### Requirement
Return each line of the listing that has the word "stores" in it.

### Dataset records

(* ===== verification/Aes.v ===== *)
(** arm_iop/source/crypto/aes.twl.c: AES with generated tables (the build
    defines neither MBEDTLS_AES_ROM_TABLES nor MBEDTLS_AES_FEWER_TABLES).

    The file-scope tables and [aes_init_done] are the record [aes_static], which
    the key-schedule functions thread; a context is the C struct with [rk]
    pointing at [buf].  Words are little-endian columns. *)

From S2P Require Import Prelude Cutils.

Definition MBEDTLS_AES_ENCRYPT : Z := 1.
Definition MBEDTLS_AES_DECRYPT : Z := 0.
Definition MBEDTLS_ERR_AES_INVALID_KEY_LENGTH : Z := -0x0020.

Record aes_tables := {
  FSb : list Z; RSb : list Z; RCON : list Z;
  FT0 : list Z; FT1 : list Z; FT2 : list Z; FT3 : list Z;
  RT0 : list Z; RT1 : list Z; RT2 : list Z; RT3 : list Z
}.
Record aes_static := { aes_init_done : Z; tables : aes_tables }.

Record mbedtls_aes_context := { nr : Z; buf : list Z (* buf[68], rk = buf *) }.

(** ** Table generation *)

(** Table index; every index of the code is masked to the table's size. *)
Definition tbl (t : list Z) (i : Z) : Z := nth (Z.to_nat i) t 0.

Definition ROTL8 (x : Z) : Z := Z.lor (Z.land (u32 (Z.shiftl x 8)) 0xFFFFFFFF) (Z.shiftr x 24).
Definition XTIME (x : Z) : Z := Z.lxor (Z.shiftl x 1) (if nz (Z.land x 0x80) then 0x1B else 0x00).

(** [for( i = 0, x = 1; i < 256; i++ ) { pow[i] = x; log[x] = i; ... }] *)
Fixpoint gen_pow_log (n : nat) (i x : Z) (pow log : list Z) : list Z * list Z :=
  match n with
  | O => (pow, log)
  | S n =>
      gen_pow_log n (i + 1) (Z.land (Z.lxor x (XTIME x)) 0xFF)
        (<[Z.to_nat i := x]> pow) (<[Z.to_nat x := i]> log)
  end.

Fixpoint gen_rcon (n : nat) (x : Z) : list Z :=
  match n with O => [] | S n => x :: gen_rcon n (Z.land (XTIME x) 0xFF) end.

(** One S-box entry: inverse, then the affine map by four rotations. *)
Definition gen_sbox_entry (pow log : list Z) (i : Z) : Z :=
  let x := tbl pow (255 - tbl log i) in
  let rot y := Z.land (Z.lor (Z.shiftl y 1) (Z.shiftr y 7)) 0xFF in
  let y := x in let y := rot y in
  let x := Z.lxor x y in let y := rot y in
  let x := Z.lxor x y in let y := rot y in
  let x := Z.lxor x y in let y := rot y in
  Z.lxor x (Z.lxor y 0x63).

Fixpoint gen_sboxes (pow log : list Z) (n : nat) (i : Z) (F R : list Z) : list Z * list Z :=
  match n with
  | O => (F, R)
  | S n =>
      let x := gen_sbox_entry pow log i in
      gen_sboxes pow log n (i + 1) (<[Z.to_nat i := u8 x]> F) (<[Z.to_nat x := u8 i]> R)
  end.

Definition MUL (pow log : list Z) (x y : Z) : Z :=
  if nz x && nz y then tbl pow ((tbl log x + tbl log y) mod 255) else 0.

Definition gen_ft0 (FSb : list Z) (i : Z) : Z :=
  let x := tbl FSb i in
  let y := Z.land (XTIME x) 0xFF in
  let z := Z.land (Z.lxor y x) 0xFF in
  Z.lxor (Z.lxor (Z.lxor y (Z.shiftl x 8)) (Z.shiftl x 16)) (Z.shiftl z 24).

Definition gen_rt0 (pow log RSb : list Z) (i : Z) : Z :=
  let x := tbl RSb i in
  Z.lxor (Z.lxor (Z.lxor (MUL pow log 0x0E x) (Z.shiftl (MUL pow log 0x09 x) 8))
                 (Z.shiftl (MUL pow log 0x0D x) 16)) (Z.shiftl (MUL pow log 0x0B x) 24).

Definition aes_gen_tables : aes_tables :=
  let '(pow, log) := gen_pow_log 256 0 1 (replicate 256 0) (replicate 256 0) in
  let rcon := gen_rcon 10 1 in
  let '(F, R) := gen_sboxes pow log 255 1 (<[0x00%nat := 0x63]> (replicate 256 0))
                   (<[0x63%nat := 0x00]> (replicate 256 0)) in
  let idx := map Z.of_nat (seq 0 256) in
  let ft0 := map (gen_ft0 F) idx in
  let ft1 := map ROTL8 ft0 in let ft2 := map ROTL8 ft1 in let ft3 := map ROTL8 ft2 in
  let rt0 := map (gen_rt0 pow log R) idx in
  let rt1 := map ROTL8 rt0 in let rt2 := map ROTL8 rt1 in let rt3 := map ROTL8 rt2 in
  {| FSb := F; RSb := R; RCON := rcon; FT0 := ft0; FT1 := ft1; FT2 := ft2; FT3 := ft3;
     RT0 := rt0; RT1 := rt1; RT2 := rt2; RT3 := rt3 |}.

(** [if( aes_init_done == 0 ) { aes_gen_tables(); aes_init_done = 1; }] *)
Definition aes_init_tables (st : aes_static) : aes_static :=
  if aes_init_done st =? 0 then {| aes_init_done := 1; tables := aes_gen_tables |} else st.

(** ** Contexts and key schedules *)

Definition mbedtls_aes_init : mbedtls_aes_context := {| nr := 0; buf := replicate 68 0 |}.

(** [mbedtls_platform_zeroize] is defined to nothing in common.h. *)
Definition mbedtls_aes_free (ctx : mbedtls_aes_context) : mbedtls_aes_context := ctx.

Definition GET_UINT32_LE (b : bytes) (i : nat) : Z :=
  Z.lor (Z.lor (Z.lor (nth i b 0) (Z.shiftl (nth (i + 1) b 0) 8))
               (Z.shiftl (nth (i + 2) b 0) 16)) (Z.shiftl (nth (i + 3) b 0) 24).
Definition PUT_UINT32_LE (n : Z) : bytes :=
  [u8 (Z.land n 0xFF); u8 (Z.land (Z.shiftr n 8) 0xFF); u8 (Z.land (Z.shiftr n 16) 0xFF);
   u8 (Z.land (Z.shiftr n 24) 0xFF)].

(** [( W >> 8k ) & 0xFF] *)
Definition byte_of (w : Z) (k : Z) : Z := Z.land (Z.shiftr w k) 0xFF.

(** Four S-box lookups assembled into a word. *)
Definition sub4 (S : list Z) (a b c d : Z) : Z :=
  Z.lxor (Z.lxor (Z.lxor (tbl S a) (Z.shiftl (tbl S b) 8)) (Z.shiftl (tbl S c) 16)) (Z.shiftl (tbl S d) 24).

Section Tables.
Variable T : aes_tables.

(** The [RK[n] ^ RCON[i] ^ SubWord(RotWord)] term of the three schedules. *)
Definition sched_core (first last : Z) (i : nat) : Z :=
  Z.lxor (Z.lxor first (nth i (RCON T) 0))
    (sub4 (FSb T) (byte_of last 8) (byte_of last 16) (byte_of last 24) (byte_of last 0)).

Fixpoint expand128 (n i : nat) (k0 k1 k2 k3 : Z) : list Z :=
  match n with
  | O => []
  | S n =>
      let k4 := sched_core k0 k3 i in
      let k5 := Z.lxor k1 k4 in
      let k6 := Z.lxor k2 k5 in
      let k7 := Z.lxor k3 k6 in
      k4 :: k5 :: k6 :: k7 :: expand128 n (i + 1) k4 k5 k6 k7
  end.

Fixpoint expand192 (n i : nat) (k0 k1 k2 k3 k4 k5 : Z) : list Z :=
  match n with
  | O => []
  | S n =>
      let k6 := sched_core k0 k5 i in
      let k7 := Z.lxor k1 k6 in
      let k8 := Z.lxor k2 k7 in
      let k9 := Z.lxor k3 k8 in
      let k10 := Z.lxor k4 k9 in
      let k11 := Z.lxor k5 k10 in
      k6 :: k7 :: k8 :: k9 :: k10 :: k11 :: expand192 n (i + 1) k6 k7 k8 k9 k10 k11
  end.

Fixpoint expand256 (n i : nat) (k0 k1 k2 k3 k4 k5 k6 k7 : Z) : list Z :=
  match n with
  | O => []
  | S n =>
      let k8 := sched_core k0 k7 i in
      let k9 := Z.lxor k1 k8 in
      let k10 := Z.lxor k2 k9 in
      let k11 := Z.lxor k3 k10 in
      let k12 := Z.lxor k4
        (sub4 (FSb T) (byte_of k11 0) (byte_of k11 8) (byte_of k11 16) (byte_of k11 24)) in
      let k13 := Z.lxor k5 k12 in
      let k14 := Z.lxor k6 k13 in
      let k15 := Z.lxor k7 k14 in
      k8 :: k9 :: k10 :: k11 :: k12 :: k13 :: k14 :: k15 ::
        expand256 n (i + 1) k8 k9 k10 k11 k12 k13 k14 k15
  end.

(** [switch( ctx->nr )]: the words the schedule stores from [buf[0]] on. *)
Definition expand_key (rounds : Z) (kw : list Z) : list Z :=
  let k i := nth i kw 0 in
  kw ++
  (if rounds =? 10 then expand128 10 0 (k 0%nat) (k 1%nat) (k 2%nat) (k 3%nat)
   else if rounds =? 12 then
     expand192 8 0 (k 0%nat) (k 1%nat) (k 2%nat) (k 3%nat) (k 4%nat) (k 5%nat)
   else if rounds =? 14 then
     expand256 7 0 (k 0%nat) (k 1%nat) (k 2%nat) (k 3%nat) (k 4%nat) (k 5%nat) (k 6%nat) (k 7%nat)
   else []).

(** One word of the decryption schedule. *)
Definition inv_key_word (sk : Z) : Z :=
  Z.lxor (Z.lxor (Z.lxor
    (tbl (RT0 T) (tbl (FSb T) (byte_of sk 0))) (tbl (RT1 T) (tbl (FSb T) (byte_of sk 8))))
    (tbl (RT2 T) (tbl (FSb T) (byte_of sk 16)))) (tbl (RT3 T) (tbl (FSb T) (byte_of sk 24))).

(** The words [mbedtls_aes_setkey_dec] stores, from the encryption schedule. *)
Definition inv_schedule (rounds : nat) (sk : list Z) : list Z :=
  let at4 i := take 4 (drop (4 * i) sk) in
  at4 rounds ++ concat (map (fun i => map inv_key_word (at4 i)) (rev (seq 1 (rounds - 1)))) ++ at4 0%nat.

(** ** Rounds *)

Definition state4 : Type := Z * Z * Z * Z.

Definition add4 (RK : list Z) (x : state4) : state4 :=
  let '(x0, x1, x2, x3) := x in
  (Z.lxor (nth 0 RK 0) x0, Z.lxor (nth 1 RK 0) x1, Z.lxor (nth 2 RK 0) x2, Z.lxor (nth 3 RK 0) x3).

(** [*RK++ ^ T0( a ) ^ T1( b >> 8 ) ^ T2( c >> 16 ) ^ T3( d >> 24 )] *)
Definition round_word (t0 t1 t2 t3 : list Z) (rk a b c d : Z) : Z :=
  Z.lxor (Z.lxor (Z.lxor (Z.lxor rk (tbl t0 (byte_of a 0))) (tbl t1 (byte_of b 8)))
    (tbl t2 (byte_of c 16))) (tbl t3 (byte_of d 24)).

Definition AES_FROUND (RK : list Z) (y : state4) : state4 :=
  let '(y0, y1, y2, y3) := y in
  let w := round_word (FT0 T) (FT1 T) (FT2 T) (FT3 T) in
  (w (nth 0 RK 0) y0 y1 y2 y3, w (nth 1 RK 0) y1 y2 y3 y0,
   w (nth 2 RK 0) y2 y3 y0 y1, w (nth 3 RK 0) y3 y0 y1 y2).

Definition AES_RROUND (RK : list Z) (y : state4) : state4 :=
  let '(y0, y1, y2, y3) := y in
  let w := round_word (RT0 T) (RT1 T) (RT2 T) (RT3 T) in
  (w (nth 0 RK 0) y0 y3 y2 y1, w (nth 1 RK 0) y1 y0 y3 y2,
   w (nth 2 RK 0) y2 y1 y0 y3, w (nth 3 RK 0) y3 y2 y1 y0).

(** The last round, S-box lookups only. *)
Definition last_word (S : list Z) (rk a b c d : Z) : Z :=
  Z.lxor rk (sub4 S (byte_of a 0) (byte_of b 8) (byte_of c 16) (byte_of d 24)).
Definition aes_flast (RK : list Z) (y : state4) : state4 :=
  let '(y0, y1, y2, y3) := y in
  let w := last_word (FSb T) in
  (w (nth 0 RK 0) y0 y1 y2 y3, w (nth 1 RK 0) y1 y2 y3 y0,
   w (nth 2 RK 0) y2 y3 y0 y1, w (nth 3 RK 0) y3 y0 y1 y2).
Definition aes_rlast (RK : list Z) (y : state4) : state4 :=
  let '(y0, y1, y2, y3) := y in
  let w := last_word (RSb T) in
  (w (nth 0 RK 0) y0 y3 y2 y1, w (nth 1 RK 0) y1 y0 y3 y2,
   w (nth 2 RK 0) y2 y1 y0 y3, w (nth 3 RK 0) y3 y2 y1 y0).

(** [for( i = ( ctx->nr >> 1 ) - 1; i > 0; i-- ) { ROUND( Y, X ); ROUND( X, Y ); }] *)
Fixpoint double_rounds (round : list Z -> state4 -> state4) (n : nat) (RK : list Z) (x : state4)
  : list Z * state4 :=
  match n with
  | O => (RK, x)
  | S n => double_rounds round n (drop 8 RK) (round (drop 4 RK) (round RK x))
  end.

Definition get_state (input : bytes) : state4 :=
  (GET_UINT32_LE input 0, GET_UINT32_LE input 4, GET_UINT32_LE input 8, GET_UINT32_LE input 12).
Definition put_state (x : state4) : bytes :=
  let '(x0, x1, x2, x3) := x in
  PUT_UINT32_LE x0 ++ PUT_UINT32_LE x1 ++ PUT_UINT32_LE x2 ++ PUT_UINT32_LE x3.

Definition aes_block (round final : list Z -> state4 -> state4) (ctx : mbedtls_aes_context) (input : bytes)
  : bytes :=
  let RK := buf ctx in
  let x := add4 RK (get_state input) in
  let '(RK, x) := double_rounds round (Z.to_nat (Z.shiftr (nr ctx) 1 - 1)) (drop 4 RK) x in
  let y := round RK x in
  put_state (final (drop 4 RK) y).

Definition mbedtls_internal_aes_encrypt (ctx : mbedtls_aes_context) (input : bytes) : Z * bytes :=
  (0, aes_block AES_FROUND aes_flast ctx input).
Definition mbedtls_internal_aes_decrypt (ctx : mbedtls_aes_context) (input : bytes) : Z * bytes :=
  (0, aes_block AES_RROUND aes_rlast ctx input).

Definition mbedtls_aes_crypt_ecb (ctx : mbedtls_aes_context) (mode : Z) (input : bytes) : Z * bytes :=
  if mode =? MBEDTLS_AES_ENCRYPT then mbedtls_internal_aes_encrypt ctx input
  else mbedtls_internal_aes_decrypt ctx input.

End Tables.

Definition rounds_of (keybits : Z) : option Z :=
  if keybits =? 128 then Some 10 else if keybits =? 192 then Some 12
  else if keybits =? 256 then Some 14 else None.

(** Storing words from the start of [buf]. *)
Definition store_words (ws buf : list Z) : list Z := blit 0 ws buf.

Definition mbedtls_aes_setkey_enc (st : aes_static) (ctx : mbedtls_aes_context) (key : bytes) (keybits : Z)
  : Z * mbedtls_aes_context * aes_static :=
  match rounds_of keybits with
  | None => (MBEDTLS_ERR_AES_INVALID_KEY_LENGTH, ctx, st)
  | Some r =>
      let st := aes_init_tables st in
      let kw := map (fun i => GET_UINT32_LE key (4 * i)) (seq 0 (Z.to_nat (Z.shiftr keybits 5))) in
      (0, {| nr := r; buf := store_words (expand_key (tables st) r kw) (buf ctx) |}, st)
  end.

Definition mbedtls_aes_setkey_dec (st : aes_static) (ctx : mbedtls_aes_context) (key : bytes) (keybits : Z)
  : Z * mbedtls_aes_context * aes_static :=
  let '(ret, cty, st) := mbedtls_aes_setkey_enc st mbedtls_aes_init key keybits in
  if nz ret then (ret, ctx, st) else
  (0, {| nr := nr cty;
         buf := store_words (inv_schedule (tables st) (Z.to_nat (nr cty)) (buf cty)) (buf ctx) |}, st).
(* ===== verification/AesProofs.v ===== *)
(** AES: the table-driven decryption inverts the table-driven encryption.

    The tables enter only through [good_tables]: every T-table is a GF(2)-linear
    map of the S-box value, the reverse S-box inverts the forward one.  The
    generated tables satisfy it by computation over their 256 entries; the
    linear maps are inverse to each other by computation over 32 basis words. *)

From S2P Require Import Prelude Cutils Aes.

(** ** GF(2)-linear maps on words *)

(** The map that sends bit [i + j] to the [j]-th word of [B]. *)
Fixpoint lin_from (i : Z) (B : list Z) (w : Z) : Z :=
  match B with
  | [] => 0
  | b :: B => Z.lxor (if Z.testbit w i then b else 0) (lin_from (i + 1) B w)
  end.
Definition lin : list Z -> Z -> Z := lin_from 0.

Lemma lin_from_lxor i B x y : 0 <= i -> lin_from i B (Z.lxor x y) = Z.lxor (lin_from i B x) (lin_from i B y).
Proof.
  revert i; induction B as [|b B IH]; intros i Hi; simpl; [done|].
  rewrite IH, Z.lxor_spec by lia. destruct (Z.testbit x i), (Z.testbit y i); simpl;
    apply Z.bits_inj; intros n; rewrite ?Z.lxor_spec, ?Z.bits_0;
    destruct (Z.testbit b n), (Z.testbit (lin_from (i + 1) B x) n), (Z.testbit (lin_from (i + 1) B y) n); done.
Qed.

Lemma lin_lxor B x y : lin B (Z.lxor x y) = Z.lxor (lin B x) (lin B y).
Proof. apply lin_from_lxor. lia. Qed.

Lemma lin_0 B : lin B 0 = 0.
Proof.
  unfold lin. generalize 0 at 1. induction B as [|b B IH]; intros i; simpl; [done|].
  by rewrite Z.bits_0, IH.
Qed.

Lemma lin_compose B C i w : lin B (lin_from i C w) = lin_from i (map (lin B) C) w.
Proof.
  revert i; induction C as [|c C IH]; intros i; simpl; [apply lin_0|].
  rewrite lin_lxor, IH. destruct (Z.testbit w i); [done|]. by rewrite lin_0.
Qed.

Lemma testbit_lin_pow2 n i w j :
  0 <= i -> 0 <= j ->
  Z.testbit (lin_from i (map (fun k => 2 ^ (i + Z.of_nat k)) (seq 0 n)) w) j =
    (i <=? j) && (j <? i + Z.of_nat n) && Z.testbit w j.
Proof.
  revert i; induction n as [|n IH]; intros i Hi Hj; cbn [seq map lin_from].
  - rewrite Z.bits_0. destruct (i <=? j) eqn:?, (j <? i + Z.of_nat 0) eqn:?; bprop; try done. lia.
  - rewrite <- seq_shift, map_map. rewrite Z.lxor_spec.
    rewrite (map_ext _ (fun k => 2 ^ (i + 1 + Z.of_nat k))) by (intros; f_equal; lia).
    rewrite IH by lia. change (Z.of_nat 0) with 0. rewrite Z.add_0_r.
    destruct (Z.eq_dec i j) as [->|Hne].
    + replace (j + 1 <=? j) with false by (symmetry; apply Z.leb_gt; lia).
      replace (j <=? j) with true by (symmetry; apply Z.leb_le; lia).
      replace (j <? j + Z.of_nat (S n)) with true by (symmetry; apply Z.ltb_lt; lia). simpl.
      destruct (Z.testbit w j); rewrite ?Z.pow2_bits_true, ?Z.bits_0 by lia; done.
    + assert (Z.testbit (if Z.testbit w i then 2 ^ i else 0) j = false) as ->.
      { destruct (Z.testbit w i); [apply Z.pow2_bits_false; lia|apply Z.bits_0]. }
      rewrite xorb_false_l. f_equal.
      destruct (i + 1 <=? j) eqn:?, (i <=? j) eqn:?, (j <? i + 1 + Z.of_nat n) eqn:?,
        (j <? i + Z.of_nat (S n)) eqn:?; bprop; try done; lia.
Qed.

Definition word_ok (w : Z) : Prop := 0 <= w < 2 ^ 32.

Lemma lin_identity B w :
  B = map (fun k => 2 ^ (Z.of_nat k)) (seq 0 32) -> word_ok w -> lin B w = w.
Proof.
  intros -> Hw. apply Z.bits_inj_iff'; intros j Hj. unfold lin.
  rewrite (map_ext _ (fun k => 2 ^ (0 + Z.of_nat k))) by done.
  rewrite testbit_lin_pow2 by lia. destruct (j <? 0 + Z.of_nat 32) eqn:E; bprop.
  - replace (0 <=? j) with true by (symmetry; apply Z.leb_le; lia). done.
  - rewrite andb_false_r. symmetry. apply (testbit_small w 32); unfold word_ok in Hw; lia.
Qed.

(** MixColumns and its inverse on a column word, by their matrix columns. *)
Definition basis (c0 c1 c2 c3 : Z) : list Z :=
  let gm a b := fold_right Z.lxor 0 (map (fun k => if Z.testbit a (Z.of_nat k)
                   then Nat.iter k (fun x => Z.land (XTIME x) 0xFF) b else 0) (seq 0 4)) in
  let col x := gm c0 x + 2 ^ 8 * gm c1 x + 2 ^ 16 * gm c2 x + 2 ^ 24 * gm c3 x in
  flat_map (fun k => map (fun j => Nat.iter k ROTL8 (col (2 ^ Z.of_nat j))) (seq 0 8)) (seq 0 4).
Definition MB : list Z := Eval vm_compute in basis 2 1 1 3.
Definition IB : list Z := Eval vm_compute in basis 0x0E 0x09 0x0D 0x0B.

### Output of the exercise
(** [switch( ctx->nr )]: the words the schedule stores from [buf[0]] on. *)
(** The words [mbedtls_aes_setkey_dec] stores, from the encryption schedule. *)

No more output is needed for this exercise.